- Exercise requirements: Copy out each line from the start of the material below until the line with "s) (m_st s) (m_ctx s)", that line included.

- Supplied information:
★ ★ ★
(* ===== verification/TimSort.v ===== *)
(** * V8's array sorts: the C text

    src/packages/compiler/src/backend/wasm/timsort-src.ts, the text the array
    and typed-array sorts of every engine are compiled from: TimSort (runs,
    binary insertion, galloping merges, the pending-run stack), the
    typed-array merge sort, and the integer comparison of a default sort.
    Definitions only; TimSortSpec and the files after it hold the proofs. *)

From S2P Require Import Prelude F64 Arrays.

Open Scope arr_scope.

Definition kSuccess : Z := 0.
Definition kFailure : Z := -1.
Definition kMaxMergePending : Z := 85.
Definition kMinGallopWins : Z := 7.
Definition kStMinGallop : Z := 0.
Definition kStRunsSize : Z := 1.
Definition kStRuns : Z := 2.

(** The two element arrays a sort works on: the work array (a typed array's
    source) and the temporary one (a typed array's target). *)
Inductive arr := Work | Temp.

Section timsort.
Context {elem ctx : Type} `{Inhabited elem}.
(** The comparator and the pending-exception test of an instance; the
    comparator is user code and may have state. *)
Context (sort_compare : elem → elem → ctx → num * ctx) (sort_threw : ctx → bool).

Record mem := mkMem {
  m_work : list elem;
  m_temp : option (list elem);   (* null until allocated *)
  m_st : list Z;
  m_ctx : ctx
}.

Definition get_arr (a : arr) (s : mem) : option (list elem) := match a with Work => Some (m_work s) | Temp => m_temp s end.
Definition set_arr (a : arr) (l : list elem) (s : mem) : mem :=
  match a with
  | Work => mkMem l (m_temp s) (m_st s) (m_ctx s)
  | Temp => mkMem (m_work s) (Some l) (m_st s) (m_ctx s)
  end.

Definition MM := M mem.

(** [a[i]], [a[i] = x], [ea_copy(d, di, s, si, n)] *)
Definition ld (a : arr) (i : Z) : MM elem := λ s,
  match get_arr a s with
  | Some l => of_option (aget l i) s
  | None => (Trap, s)
  end.
Definition sto (a : arr) (i : Z) (x : elem) : MM unit := λ s,
  match get_arr a s with
  | Some l => match aset l i x with Some l' => (Val tt, set_arr a l' s) | None => (Trap, s) end
  | None => (Trap, s)
  end.
Definition ea_copy (d : arr) (di : Z) (a : arr) (si n : Z) : MM unit := λ s,
  match get_arr d s, get_arr a s with
  | Some ld, Some ls => match acopy ld di ls si n with Some l' => (Val tt, set_arr d l' s) | None => (Trap, s) end
  | _, _ => (Trap, s)
  end.
Definition ea_new (n : Z) : MM unit := λ s, (Val tt, mkMem (m_work s) (Some (replicate (Z.to_nat n) inhabitant)) (m_st s) (m_ctx s)).

Definition st_get (i : Z) : MM Z := λ s, of_option (aget (m_st s) i) s.
Definition st_set (i x : Z) : MM unit := λ s,
  match aset (m_st s) i x with Some l => (Val tt, mkMem (m_work s) (m_temp s) l (m_ctx s)) | None => (Trap, s) end.
Definition ia_new (n : Z) : MM unit := λ s, (Val tt, mkMem (m_work s) (m_temp s) (replicate (Z.to_nat n) 0) (m_ctx s)).
(** ** Insertion *)

Lemma wp_bis_search pivot P R1 X Q0 t st c (Q : Z → mem → Prop) (R : Z → mem → Prop) :
  (∀ A B c', R1 = A ++ B → (consistent → sorted lt R1 → splits pivot false A B) → Q (len P + len A) (mkMem (P ++ R1 ++ X ++ Q0) t st c')) →
  (∀ c', throws → R kFailure (mkMem (P ++ R1 ++ X ++ Q0) t st c')) →
  wp (bis_search sort_compare sort_threw pivot (len P) (len P + len R1)) Q R (mkMem (P ++ R1 ++ X ++ Q0) t st c).
Proof.
  intros HQ HR. set (w := P ++ R1 ++ X ++ Q0). unfold bis_search. fold w in HQ, HR |- *.
  apply (wp_loop (λ '(l, r) s, ∃ c', s = mkMem w t st c' ∧ len P <= l <= r ∧ r <= len P + len R1 ∧
      (consistent → sorted lt R1 → (∀ i, 0 <= i < l - len P → side pivot R1 false i = true) ∧
         (∀ i, r - len P <= i < len R1 → side pivot R1 false i = false))) (λ '(l, r), r - l)).
  - exists c. split_and!; try done; try lia. intros _ _. split; intros; lia.
  - unfold fuel_of. lia.
  - clear c. intros [l r] s (c & -> & Hl & Hr & Hs) _. destruct (Z.ltb_spec l r).
    + rewrite Z.shiftr_div_pow2 by lia. change (2 ^ 1) with 2. set (m := l + (r - l) / 2).
      assert (Hm : l <= m < r).
      { subst m. pose proof (Z.div_pos (r - l) 2). pose proof (Z.div_lt (r - l) 2). lia. }
      set (i := m - len P). apply wp_bind. eapply (wp_ld Work _ (R1 !!! Z.to_nat i)); [done| |].
      { replace m with (len P + i) by lia. unfold w. apply aget_seg; [done|lia]. }
      apply wp_bind, wp_COMPARE; [|auto]. intros o c' Ho.
      assert (Hi : consistent → side pivot R1 false i = negb (negative o)).
      { intros C. destruct (Ho C) as [-> _]. done. }
      destruct (negative o); apply wp_mret; (split; [|lia]); exists c'; split_and!; try done; try lia; intros C S;
        destruct (Hs C S) as [H1 H2]; specialize (Hi C); cbn [negb] in Hi.
      * split; [done|]. intros j Hj. destruct (side pivot R1 false j) eqn:Ej; [|done].
        assert (side pivot R1 false i = true) by (apply (side_mono pivot R1 false i j); [done|lia|lia|done]). congruence.
      * split; [|done]. intros j Hj. apply (side_mono pivot R1 false j i); [done|lia|lia|done].
    + apply wp_mret. assert (l = r) as <- by lia. set (k := l - len P).
      replace l with (len P + len (take (Z.to_nat k) R1)) by (rewrite length_take; lia).
      apply (HQ _ (drop (Z.to_nat k) R1)); [by rewrite take_drop|]. intros C S. apply side_splits; [lia|]. by apply Hs.
Qed.

Lemma insert_merge A B x : splits x false A B → merge lt (A ++ B) [x] = A ++ x :: B.
Proof.
  intros [HA HB]. rewrite merge_app_l.
  - f_equal. change [x] with ([x] ++ []). rewrite merge_app_r; [by rewrite merge_nil_r|].
    intros a b Ha ->%list_elem_of_singleton. specialize (HB a Ha). by apply negb_false_iff in HB.
  - intros a b Ha ->%list_elem_of_singleton. specialize (HA a Ha). by apply negb_true_iff in HA.
Qed.

Lemma wp_BinaryInsertionSort P R0 X Q0 t st c (Q : Z → mem → Prop) (R : Z → mem → Prop) :
  (1 <= length R0)%nat →
  (∀ R' c', reorders (R0 ++ X) R' → (consistent → sorted lt R') → Q kSuccess (mkMem (P ++ R' ++ Q0) t st c')) →
  (∀ w' c', throws → Q kFailure (mkMem w' t st c')) →
  (consistent → sorted lt R0) →
  wp (BinaryInsertionSort sort_compare sort_threw (len P) (len P + len R0) (len P + len R0 + len X)) Q R
    (mkMem (P ++ R0 ++ X ++ Q0) t st c).
Proof.
  intros HR0 HQ HR HS. apply wp_fn, wp_bind. destruct (Z.eqb_spec (len P) (len P + len R0)); [lia|].
  apply (wp_loop (λ start s, ∃ R1 X1 c', s = mkMem (P ++ R1 ++ X1 ++ Q0) t st c' ∧ start = len P + len R1 ∧
      start + len X1 = len P + len R0 + len X ∧ reorders (R0 ++ X) (R1 ++ X1) ∧ (consistent → sorted lt R1))
    (λ start, len P + len R0 + len X - start)).
  - exists R0, X, c. split_and!; try done; lia.
  - unfold fuel_of. lia.
  - clear c. intros start s (R1 & X1 & c & -> & -> & Hlen & Hre & Hs1) _.
    destruct (Z.ltb_spec (len P + len R1) (len P + len R0 + len X)).
    + destruct X1 as [|x X2]; [simpl in *; lia|]. cbn [length] in *.
      apply wp_bind. eapply (wp_ld Work _ x); [done| |].
      { rewrite (app_assoc P). apply aget_app. rewrite length_app. lia. }
      apply wp_bind, wp_bis_search; [|intros; by apply HR]. intros A B c' -> Hsp.
      assert (Hne : ∃ f h, B ++ [x] = f :: h ∧ length h = length B).
      { destruct B as [|b B]; [by exists x, []|]. exists b, (B ++ [x]). split; [done|]. rewrite length_app. simpl. lia. }
      destruct Hne as (f & h & Ef & Lh). apply wp_bind. eapply (wp_ea_copy Work _ Work); [done|done| |].
      { rewrite length_app. cbn [m_work get_arr].
        replace (P ++ (A ++ B) ++ (x :: X2) ++ Q0) with ((P ++ A ++ [f]) ++ h ++ X2 ++ Q0) at 1.
        2: { rewrite <- !app_assoc. do 2 f_equal. simpl. change (f :: h ++ X2 ++ Q0) with ((f :: h) ++ X2 ++ Q0). rewrite <- Ef.
             by rewrite <- !app_assoc. }
        replace (P ++ (A ++ B) ++ (x :: X2) ++ Q0) with ((P ++ A) ++ B ++ x :: X2 ++ Q0) by (by rewrite <- !app_assoc).
        apply acopy_app; rewrite ?length_app; simpl; lia. }
      apply wp_bind. eapply (wp_sto Work); [done| |].
      { simpl. rewrite <- !app_assoc. rewrite (app_assoc P). simpl. apply aset_app. rewrite length_app. lia. }
      apply wp_mret. split; [|lia]. exists (A ++ x :: B), X2, c'. cbn [set_arr m_temp m_st m_ctx].
      split_and!; rewrite ?length_app in *; cbn [length] in *; try lia.
      * f_equal. by rewrite <- !app_assoc.
      * eapply reorders_trans; [exact Hre|]. change (x :: X2) with ([x] ++ X2). rewrite app_assoc. apply reorders_app_r.
        apply reorders_merge; [done| |].
        -- rewrite <- !app_assoc. f_equiv. apply Permutation_cons_append.
        -- intros C. symmetry. apply insert_merge. by apply Hsp; auto.
      * intros C. rewrite <- insert_merge by (by apply Hsp; auto). apply merge_sorted; [apply C|auto|repeat constructor].
    + apply wp_mret, wp_return. assert (X1 = []) as -> by (apply length_zero_iff_nil; lia). rewrite app_nil_r in Hre.
      by apply HQ.
Qed.

(** ** Natural runs *)

Definition descending (l : list elem) : Prop := StronglySorted (λ x y, lt y x = true) l.

Lemma descending_rev l : strict_weak lt → descending l → sorted lt (rev l) ∧ stably lt l (rev l).
Proof.
  intros HO. induction 1 as [|x l Hl [S IH] F]; [by split; [constructor|]|]. simpl. rewrite Forall_forall in F. split.
  - apply sorted_app. split_and!; [done|repeat constructor|]. intros a b Ha ->%list_elem_of_singleton.
    rewrite <- List.in_rev, <- list_elem_of_In in Ha || (apply list_elem_of_In, in_rev, list_elem_of_In in Ha). apply lt_le; auto.
  - intros z. rewrite List.filter_app, <- (IH z). cbn [List.filter].
    destruct (eqv lt z x) eqn:Ez; [|by rewrite app_nil_r].
    assert (E : List.filter (eqv lt z) l = []); [|by rewrite E].
    clear -HO F Ez. induction l as [|y l IH]; [done|]. simpl. rewrite IH by (intros; apply F; by right).
    assert (Hy : lt y x = true) by (apply F; left). unfold eqv in *. apply andb_true_iff in Ez as [E1%negb_true_iff E2%negb_true_iff].
    rewrite (lt_le_trans lt HO y x z); [by rewrite andb_false_r|done|exact E1].
Qed.

Lemma wp_ReverseRange P R0 Q0 t st c (Q : Z → mem → Prop) (R : Z → mem → Prop) :
  Q kSuccess (mkMem (P ++ rev R0 ++ Q0) t st c) → wp (ReverseRange (len P) (len P + len R0)) Q R (mkMem (P ++ R0 ++ Q0) t st c).
Proof.
  intros HQ. apply wp_fn, wp_bind.
  apply (wp_loop (λ '(low, high) s, ∃ X0 Mid Y0, R0 = X0 ++ Mid ++ Y0 ∧ length X0 = length Y0 ∧
      s = mkMem (P ++ rev Y0 ++ Mid ++ rev X0 ++ Q0) t st c ∧ low = len P + len X0 ∧ high = low + len Mid - 1)
    (λ '(low, high), Z.max 0 (high - low + 1))).
  - exists [], R0, []. rewrite app_nil_r. simpl. split_and!; try done; lia.
  - unfold fuel_of. lia.
  - intros [low high] s (X0 & Mid & Y0 & -> & HL & -> & -> & ->) _. destruct (Z.ltb_spec (len P + len X0) (len P + len X0 + len Mid - 1)).
    + destruct Mid as [|a Mid]; [simpl in *; lia|]. destruct Mid as [|b Mid _] using rev_ind; [simpl in *; lia|].
      rewrite !length_cons, !length_app in *. cbn [length] in *.
      apply wp_bind. eapply (wp_ld Work _ a); [done| |].
      { cbn [m_work]. rewrite (app_assoc P). apply aget_app. rewrite length_app, length_rev. lia. }
      apply wp_bind. eapply (wp_ld Work _ b); [done| |].
      { cbn [m_work]. replace (P ++ rev Y0 ++ (a :: Mid ++ [b]) ++ rev X0 ++ Q0) with ((P ++ rev Y0 ++ a :: Mid) ++ b :: rev X0 ++ Q0).
        - apply aget_app. rewrite !length_app, length_rev. simpl. lia.
        - by app_norm. }
      apply wp_bind. eapply (wp_sto Work); [done| |].
      { cbn [m_work]. rewrite (app_assoc P). cbn [app]. apply aset_app. rewrite length_app, length_rev. lia. }
      apply wp_bind. eapply (wp_sto Work); [done| |].
      { cbn [set_arr m_work get_arr]. replace ((P ++ rev Y0) ++ b :: (Mid ++ [b]) ++ rev X0 ++ Q0) with ((P ++ rev Y0 ++ b :: Mid) ++ b :: rev X0 ++ Q0).
        - apply aset_app. rewrite !length_app, length_rev. simpl. lia.
        - by app_norm. }
      apply wp_mret. split; [|lia]. exists (X0 ++ [a]), Mid, (b :: Y0). cbn [set_arr m_work m_temp m_st m_ctx]. split_and!.
      * by app_norm.
      * rewrite length_app. simpl. lia.
      * f_equal. rewrite rev_app_distr. simpl. by rewrite <- !app_assoc.
      * rewrite length_app. simpl. lia.
      * lia.
    + apply wp_mret, wp_return. assert (HM : rev Mid = Mid).
      { destruct Mid as [|a [|b Mid]]; [done|done|simpl in *; lia]. }
      by rewrite !rev_app_distr, HM, <- !app_assoc in HQ.
Qed.

(** The order a growing run keeps. *)
Definition run_ok (isDescending : bool) (l : list elem) : Prop := if isDescending then descending l else sorted lt l.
★ ★ ★
- Your response:
(* ===== verification/TimSort.v ===== *)
(** * V8's array sorts: the C text

    src/packages/compiler/src/backend/wasm/timsort-src.ts, the text the array
    and typed-array sorts of every engine are compiled from: TimSort (runs,
    binary insertion, galloping merges, the pending-run stack), the
    typed-array merge sort, and the integer comparison of a default sort.
    Definitions only; TimSortSpec and the files after it hold the proofs. *)

From S2P Require Import Prelude F64 Arrays.

Open Scope arr_scope.

Definition kSuccess : Z := 0.
Definition kFailure : Z := -1.
Definition kMaxMergePending : Z := 85.
Definition kMinGallopWins : Z := 7.
Definition kStMinGallop : Z := 0.
Definition kStRunsSize : Z := 1.
Definition kStRuns : Z := 2.

(** The two element arrays a sort works on: the work array (a typed array's
    source) and the temporary one (a typed array's target). *)
Inductive arr := Work | Temp.

Section timsort.
Context {elem ctx : Type} `{Inhabited elem}.
(** The comparator and the pending-exception test of an instance; the
    comparator is user code and may have state. *)
Context (sort_compare : elem → elem → ctx → num * ctx) (sort_threw : ctx → bool).

Record mem := mkMem {
  m_work : list elem;
  m_temp : option (list elem);   (* null until allocated *)
  m_st : list Z;
  m_ctx : ctx
}.

Definition get_arr (a : arr) (s : mem) : option (list elem) := match a with Work => Some (m_work s) | Temp => m_temp s end.
Definition set_arr (a : arr) (l : list elem) (s : mem) : mem :=
  match a with
  | Work => mkMem l (m_temp s) (m_st s) (m_ctx s)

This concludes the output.